## REQUIREMENT
However many lines the data holds, transcribe them all exactly.

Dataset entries

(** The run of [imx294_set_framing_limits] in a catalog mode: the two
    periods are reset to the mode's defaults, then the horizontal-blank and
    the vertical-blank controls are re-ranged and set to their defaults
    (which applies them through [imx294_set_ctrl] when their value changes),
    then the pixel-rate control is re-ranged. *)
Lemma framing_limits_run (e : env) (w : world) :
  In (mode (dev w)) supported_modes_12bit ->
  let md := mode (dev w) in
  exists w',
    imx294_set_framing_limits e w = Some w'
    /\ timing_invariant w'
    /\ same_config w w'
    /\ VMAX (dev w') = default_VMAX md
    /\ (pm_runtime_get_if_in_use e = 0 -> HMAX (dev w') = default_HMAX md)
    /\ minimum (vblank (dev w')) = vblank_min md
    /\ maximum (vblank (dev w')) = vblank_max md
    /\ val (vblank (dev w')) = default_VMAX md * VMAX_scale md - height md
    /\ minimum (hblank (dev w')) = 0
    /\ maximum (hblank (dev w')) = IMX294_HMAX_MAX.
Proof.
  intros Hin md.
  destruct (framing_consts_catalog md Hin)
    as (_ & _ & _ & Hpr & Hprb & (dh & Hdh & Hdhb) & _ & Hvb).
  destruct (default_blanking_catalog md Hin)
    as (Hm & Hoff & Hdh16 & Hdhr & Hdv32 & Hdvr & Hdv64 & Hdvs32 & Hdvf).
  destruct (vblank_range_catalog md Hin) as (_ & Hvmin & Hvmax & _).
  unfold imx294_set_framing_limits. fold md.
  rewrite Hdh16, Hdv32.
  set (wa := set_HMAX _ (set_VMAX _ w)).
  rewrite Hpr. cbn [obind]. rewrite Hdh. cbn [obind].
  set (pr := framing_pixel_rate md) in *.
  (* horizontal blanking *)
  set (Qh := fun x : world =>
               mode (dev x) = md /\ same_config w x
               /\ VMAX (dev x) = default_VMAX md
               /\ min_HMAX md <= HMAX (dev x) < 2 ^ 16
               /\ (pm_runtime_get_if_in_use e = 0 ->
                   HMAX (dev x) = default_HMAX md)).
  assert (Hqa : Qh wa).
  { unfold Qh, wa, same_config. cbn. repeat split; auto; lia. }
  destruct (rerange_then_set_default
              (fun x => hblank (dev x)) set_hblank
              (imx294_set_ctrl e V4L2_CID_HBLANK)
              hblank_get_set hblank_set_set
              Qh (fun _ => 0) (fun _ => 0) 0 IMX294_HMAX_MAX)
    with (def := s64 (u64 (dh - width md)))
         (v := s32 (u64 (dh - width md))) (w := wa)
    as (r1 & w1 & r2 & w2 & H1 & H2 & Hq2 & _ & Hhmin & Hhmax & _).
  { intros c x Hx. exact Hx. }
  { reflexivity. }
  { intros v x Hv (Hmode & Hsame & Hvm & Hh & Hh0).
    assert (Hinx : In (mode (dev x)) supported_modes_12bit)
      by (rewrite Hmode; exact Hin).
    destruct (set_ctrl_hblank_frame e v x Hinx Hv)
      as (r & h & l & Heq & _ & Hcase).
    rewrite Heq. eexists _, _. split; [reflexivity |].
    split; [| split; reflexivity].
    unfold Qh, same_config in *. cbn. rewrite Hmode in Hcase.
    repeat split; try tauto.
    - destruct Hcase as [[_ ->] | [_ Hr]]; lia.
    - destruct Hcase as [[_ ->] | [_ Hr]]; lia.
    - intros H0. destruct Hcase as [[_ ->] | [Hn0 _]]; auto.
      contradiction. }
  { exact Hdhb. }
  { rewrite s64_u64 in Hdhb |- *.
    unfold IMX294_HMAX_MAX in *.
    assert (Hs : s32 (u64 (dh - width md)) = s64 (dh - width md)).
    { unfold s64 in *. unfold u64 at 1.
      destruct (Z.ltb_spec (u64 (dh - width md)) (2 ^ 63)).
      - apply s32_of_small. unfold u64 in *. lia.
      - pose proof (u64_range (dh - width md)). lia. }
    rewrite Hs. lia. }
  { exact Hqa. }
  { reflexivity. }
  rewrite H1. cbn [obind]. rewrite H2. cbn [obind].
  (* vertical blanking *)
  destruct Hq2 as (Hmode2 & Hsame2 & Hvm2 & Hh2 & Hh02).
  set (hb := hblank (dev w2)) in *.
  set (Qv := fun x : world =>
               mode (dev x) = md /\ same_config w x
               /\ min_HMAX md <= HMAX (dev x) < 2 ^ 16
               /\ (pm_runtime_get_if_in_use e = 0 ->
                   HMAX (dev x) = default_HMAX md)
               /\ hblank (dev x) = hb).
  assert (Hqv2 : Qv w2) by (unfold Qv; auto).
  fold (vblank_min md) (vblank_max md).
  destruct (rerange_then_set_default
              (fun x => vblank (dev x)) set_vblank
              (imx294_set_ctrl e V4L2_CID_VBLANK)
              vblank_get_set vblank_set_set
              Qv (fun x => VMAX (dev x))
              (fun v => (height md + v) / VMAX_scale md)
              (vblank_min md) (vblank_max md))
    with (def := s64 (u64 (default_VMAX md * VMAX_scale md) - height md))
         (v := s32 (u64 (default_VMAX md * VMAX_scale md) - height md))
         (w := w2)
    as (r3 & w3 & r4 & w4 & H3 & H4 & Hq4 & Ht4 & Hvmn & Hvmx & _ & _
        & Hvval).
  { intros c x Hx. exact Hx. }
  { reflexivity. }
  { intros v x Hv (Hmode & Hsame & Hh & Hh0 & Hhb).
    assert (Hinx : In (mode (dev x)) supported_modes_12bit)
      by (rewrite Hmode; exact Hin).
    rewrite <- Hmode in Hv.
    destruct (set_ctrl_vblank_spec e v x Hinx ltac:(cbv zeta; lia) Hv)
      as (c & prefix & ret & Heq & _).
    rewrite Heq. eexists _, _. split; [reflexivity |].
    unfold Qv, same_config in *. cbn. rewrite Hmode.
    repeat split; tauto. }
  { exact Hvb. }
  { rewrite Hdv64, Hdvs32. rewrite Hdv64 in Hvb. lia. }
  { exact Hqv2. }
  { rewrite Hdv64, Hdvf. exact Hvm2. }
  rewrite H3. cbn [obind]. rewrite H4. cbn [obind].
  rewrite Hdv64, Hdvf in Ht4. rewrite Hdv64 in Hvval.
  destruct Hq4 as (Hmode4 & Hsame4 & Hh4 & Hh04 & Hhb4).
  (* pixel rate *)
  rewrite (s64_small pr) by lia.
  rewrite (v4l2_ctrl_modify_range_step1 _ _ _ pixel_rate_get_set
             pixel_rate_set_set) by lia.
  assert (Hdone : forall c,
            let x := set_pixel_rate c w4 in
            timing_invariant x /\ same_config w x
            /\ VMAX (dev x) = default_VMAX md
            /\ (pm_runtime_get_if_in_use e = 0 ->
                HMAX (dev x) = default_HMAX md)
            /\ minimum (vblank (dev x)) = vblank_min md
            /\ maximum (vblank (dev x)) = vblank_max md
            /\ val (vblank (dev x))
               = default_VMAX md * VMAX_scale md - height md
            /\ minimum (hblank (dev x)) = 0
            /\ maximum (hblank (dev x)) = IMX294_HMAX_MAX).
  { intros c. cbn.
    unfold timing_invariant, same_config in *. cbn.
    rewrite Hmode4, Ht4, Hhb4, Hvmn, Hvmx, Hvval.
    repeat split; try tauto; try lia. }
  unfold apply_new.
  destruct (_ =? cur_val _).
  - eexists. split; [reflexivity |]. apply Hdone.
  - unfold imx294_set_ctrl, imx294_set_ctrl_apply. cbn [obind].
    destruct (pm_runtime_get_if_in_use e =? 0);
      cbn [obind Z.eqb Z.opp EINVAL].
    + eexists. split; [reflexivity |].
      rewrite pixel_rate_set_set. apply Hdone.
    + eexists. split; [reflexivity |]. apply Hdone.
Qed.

## WRITTEN SOLUTION
(** The run of [imx294_set_framing_limits] in a catalog mode: the two
    periods are reset to the mode's defaults, then the horizontal-blank and
    the vertical-blank controls are re-ranged and set to their defaults
    (which applies them through [imx294_set_ctrl] when their value changes),
    then the pixel-rate control is re-ranged. *)
Lemma framing_limits_run (e : env) (w : world) :
  In (mode (dev w)) supported_modes_12bit ->
  let md := mode (dev w) in
  exists w',
    imx294_set_framing_limits e w = Some w'
    /\ timing_invariant w'
    /\ same_config w w'
    /\ VMAX (dev w') = default_VMAX md
    /\ (pm_runtime_get_if_in_use e = 0 -> HMAX (dev w') = default_HMAX md)
    /\ minimum (vblank (dev w')) = vblank_min md
    /\ maximum (vblank (dev w')) = vblank_max md
    /\ val (vblank (dev w')) = default_VMAX md * VMAX_scale md - height md
    /\ minimum (hblank (dev w')) = 0
    /\ maximum (hblank (dev w')) = IMX294_HMAX_MAX.
Proof.
  intros Hin md.
  destruct (framing_consts_catalog md Hin)
    as (_ & _ & _ & Hpr & Hprb & (dh & Hdh & Hdhb) & _ & Hvb).
  destruct (default_blanking_catalog md Hin)
    as (Hm & Hoff & Hdh16 & Hdhr & Hdv32 & Hdvr & Hdv64 & Hdvs32 & Hdvf).
  destruct (vblank_range_catalog md Hin) as (_ & Hvmin & Hvmax & _).
  unfold imx294_set_framing_limits. fold md.
  rewrite Hdh16, Hdv32.
  set (wa := set_HMAX _ (set_VMAX _ w)).
  rewrite Hpr. cbn [obind]. rewrite Hdh. cbn [obind].
  set (pr := framing_pixel_rate md) in *.
  (* horizontal blanking *)
  set (Qh := fun x : world =>
               mode (dev x) = md /\ same_config w x
               /\ VMAX (dev x) = default_VMAX md
               /\ min_HMAX md <= HMAX (dev x) < 2 ^ 16
               /\ (pm_runtime_get_if_in_use e = 0 ->
                   HMAX (dev x) = default_HMAX md)).
  assert (Hqa : Qh wa).
  { unfold Qh, wa, same_config. cbn. repeat split; auto; lia. }
  destruct (rerange_then_set_default
              (fun x => hblank (dev x)) set_hblank
              (imx294_set_ctrl e V4L2_CID_HBLANK)
              hblank_get_set hblank_set_set
              Qh (fun _ => 0) (fun _ => 0) 0 IMX294_HMAX_MAX)
    with (def := s64 (u64 (dh - width md)))
         (v := s32 (u64 (dh - width md))) (w := wa)
    as (r1 & w1 & r2 & w2 & H1 & H2 & Hq2 & _ & Hhmin & Hhmax & _).
  { intros c x Hx. exact Hx. }
  { reflexivity. }
  { intros v x Hv (Hmode & Hsame & Hvm & Hh & Hh0).
    assert (Hinx : In (mode (dev x)) supported_modes_12bit)
      by (rewrite Hmode; exact Hin).
    destruct (set_ctrl_hblank_frame e v x Hinx Hv)
      as (r & h & l & Heq & _ & Hcase).
    rewrite Heq. eexists _, _. split; [reflexivity |].
    split; [| split; reflexivity].
    unfold Qh, same_config in *. cbn. rewrite Hmode in Hcase.
    repeat split; try tauto.
    - destruct Hcase as [[_ ->] | [_ Hr]]; lia.
    - destruct Hcase as [[_ ->] | [_ Hr]]; lia.
    - intros H0. destruct Hcase as [[_ ->] | [Hn0 _]]; auto.
      contradiction. }
  { exact Hdhb. }
  { rewrite s64_u64 in Hdhb |- *.
    unfold IMX294_HMAX_MAX in *.
    assert (Hs : s32 (u64 (dh - width md)) = s64 (dh - width md)).
    { unfold s64 in *. unfold u64 at 1.
      destruct (Z.ltb_spec (u64 (dh - width md)) (2 ^ 63)).
      - apply s32_of_small. unfold u64 in *. lia.
      - pose proof (u64_range (dh - width md)). lia. }
    rewrite Hs. lia. }
  { exact Hqa. }
  { reflexivity. }
  rewrite H1. cbn [obind]. rewrite H2. cbn [obind].
  (* vertical blanking *)
  destruct Hq2 as (Hmode2 & Hsame2 & Hvm2 & Hh2 & Hh02).
  set (hb := hblank (dev w2)) in *.
  set (Qv := fun x : world =>
               mode (dev x) = md /\ same_config w x
               /\ min_HMAX md <= HMAX (dev x) < 2 ^ 16
               /\ (pm_runtime_get_if_in_use e = 0 ->
                   HMAX (dev x) = default_HMAX md)
               /\ hblank (dev x) = hb).
  assert (Hqv2 : Qv w2) by (unfold Qv; auto).
  fold (vblank_min md) (vblank_max md).
  destruct (rerange_then_set_default
              (fun x => vblank (dev x)) set_vblank
              (imx294_set_ctrl e V4L2_CID_VBLANK)
              vblank_get_set vblank_set_set
              Qv (fun x => VMAX (dev x))
              (fun v => (height md + v) / VMAX_scale md)
              (vblank_min md) (vblank_max md))
    with (def := s64 (u64 (default_VMAX md * VMAX_scale md) - height md))
         (v := s32 (u64 (default_VMAX md * VMAX_scale md) - height md))
         (w := w2)
    as (r3 & w3 & r4 & w4 & H3 & H4 & Hq4 & Ht4 & Hvmn & Hvmx & _ & _
        & Hvval).
  { intros c x Hx. exact Hx. }
  { reflexivity. }
  { intros v x Hv (Hmode & Hsame & Hh & Hh0 & Hhb).
    assert (Hinx : In (mode (dev x)) supported_modes_12bit)
      by (rewrite Hmode; exact Hin).
    rewrite <- Hmode in Hv.
    destruct (set_ctrl_vblank_spec e v x Hinx ltac:(cbv zeta; lia) Hv)
      as (c & prefix & ret & Heq & _).
    rewrite Heq. eexists _, _. split; [reflexivity |].
    unfold Qv, same_config in *. cbn. rewrite Hmode.
    repeat split; tauto. }
  { exact Hvb. }
  { rewrite Hdv64, Hdvs32. rewrite Hdv64 in Hvb. lia. }
  { exact Hqv2. }
  { rewrite Hdv64, Hdvf. exact Hvm2. }
  rewrite H3. cbn [obind]. rewrite H4. cbn [obind].
  rewrite Hdv64, Hdvf in Ht4. rewrite Hdv64 in Hvval.
  destruct Hq4 as (Hmode4 & Hsame4 & Hh4 & Hh04 & Hhb4).
  (* pixel rate *)
  rewrite (s64_small pr) by lia.
  rewrite (v4l2_ctrl_modify_range_step1 _ _ _ pixel_rate_get_set
             pixel_rate_set_set) by lia.
  assert (Hdone : forall c,
            let x := set_pixel_rate c w4 in
            timing_invariant x /\ same_config w x
            /\ VMAX (dev x) = default_VMAX md
            /\ (pm_runtime_get_if_in_use e = 0 ->
                HMAX (dev x) = default_HMAX md)
            /\ minimum (vblank (dev x)) = vblank_min md
            /\ maximum (vblank (dev x)) = vblank_max md
            /\ val (vblank (dev x))
               = default_VMAX md * VMAX_scale md - height md
            /\ minimum (hblank (dev x)) = 0
            /\ maximum (hblank (dev x)) = IMX294_HMAX_MAX).
  { intros c. cbn.
    unfold timing_invariant, same_config in *. cbn.
    rewrite Hmode4, Ht4, Hhb4, Hvmn, Hvmx, Hvval.
    repeat split; try tauto; try lia. }
  unfold apply_new.
  destruct (_ =? cur_val _).
  - eexists. split; [reflexivity |]. apply Hdone.
  - unfold imx294_set_ctrl, imx294_set_ctrl_apply. cbn [obind].
    destruct (pm_runtime_get_if_in_use e =? 0);
      cbn [obind Z.eqb Z.opp EINVAL].
    + eexists. split; [reflexivity |].
      rewrite pixel_rate_set_set. apply Hdone.
    + eexists. split; [reflexivity |]. apply Hdone.
Qed.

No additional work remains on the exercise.